I cannot understand why much more use is not made of the disabled person's grant scheme, which is probably administered reasonably well in Dublin, as a means of keeping people at home. I have heard of sorry cases, like the case of a woman whose leg had been amputated. Her family wanted to provide hand rails so that she could get into her House. She had to be kept in hospital for an additional 12 weeks while an occupational therapist was found to write a report, to supplement a report which had already been written, to recommend that hand rails and a walk-in shower, etc., should be provided. There is no reason such issues cannot be more speedily resolved, with a little more inter-agency co-operation.

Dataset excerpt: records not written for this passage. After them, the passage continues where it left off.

Lemma apart_ordered lo l : lo <= page_units -> apart lo l -> ordered lo l.
Proof.
  revert lo. induction l as [|[o n] r IH]; intros lo Hlo; cbn; [done|].
  intros (? & ? & ? & H). split_and!; [done|done|]. apply IH; [done|].
  eapply apart_weaken; [|exact H]. lia.
Qed.

Lemma ordered_elem lo l o n : ordered lo l -> (o, n) ∈ l -> lo <= o /\ 1 <= n /\ o + n <= page_units.
Proof.
  revert lo. induction l as [|[o1 n1] r IH]; intros lo; cbn; [by intros ? ?%not_elem_of_nil|].
  intros (? & ? & H) [[= -> ->]|Hin]%elem_of_cons.
  - apply ordered_bound in H. lia.
  - destruct (IH _ H Hin). lia.
Qed.

Lemma ordered_app lo l1 o n l2 :
  ordered lo (l1 ++ (o, n) :: l2) <-> ordered lo l1 /\ (forall o1 n1, (o1, n1) ∈ l1 -> o1 + n1 <= o) /\ ordered lo ((o, n) :: l2).
Proof.
  revert lo. induction l1 as [|[o1 n1] r IH]; intros lo; cbn [app ordered].
  - split; [|by intros (_ & _ & H)]. intros (? & ? & H).
    pose proof (ordered_bound _ _ H). split_and!; try done; [lia|by intros ? ? ?%not_elem_of_nil].
  - rewrite IH. cbn [ordered]. split.
    + intros (? & ? & ? & Hb & ? & ? & ?). split_and!; try done; [|lia].
      intros o2 n2 [[= -> ->]|Hin]%elem_of_cons; [lia|eauto].
    + intros ((? & ? & ?) & Hb & ? & ? & ?). split_and!; try done.
      * intros o2 n2 Hin. apply Hb. by right.
      * apply (Hb o1 n1). by left.
Qed.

I am sure the Acting Chairman, Deputy Costello, is aware of the imminent transfer of some long-stay patients from certain units in James Connolly Memorial Hospital in Blanchardstown. Their families have not been given sufficient notice of the transfer of their relatives to public beds in private hospitals throughout the Dublin area while units 3 and 5 are being refurbished which, in my experience, will take two years or more. Although the families will be able to cope with the disturbance that will be caused, the patients will experience great difficulty. I know of patients who have been in the units in question for up to eight years — the hospital is their home. We know about the trauma that can be associated with the onset of Alzheimer's disease, for example. We need to streamline such issues and learn from such cases.

This Bill represents an effort to address the injustice that was perpetrated on elderly people and their families by all parties. There is no point in saying that one party was more responsible than another. It should not have happened, but it did. I hope the repayment scheme will be administered with minimum fuss. It should be done speedily, efficiently and in a most transparent fashion. The Money Advice and Budgeting Service has a role in this regard. It worked quite well when awards were being made by the Residential Institutions Redress Board. The Department of Health and Children should encourage those who operate this repayment scheme to engage with the budgeting service to ensure that people to whom a fairly substantial amount of money is suddenly paid look after that money properly and wisely. The budgeting service has a good record in that regard. With that caveat, I welcome the Bill.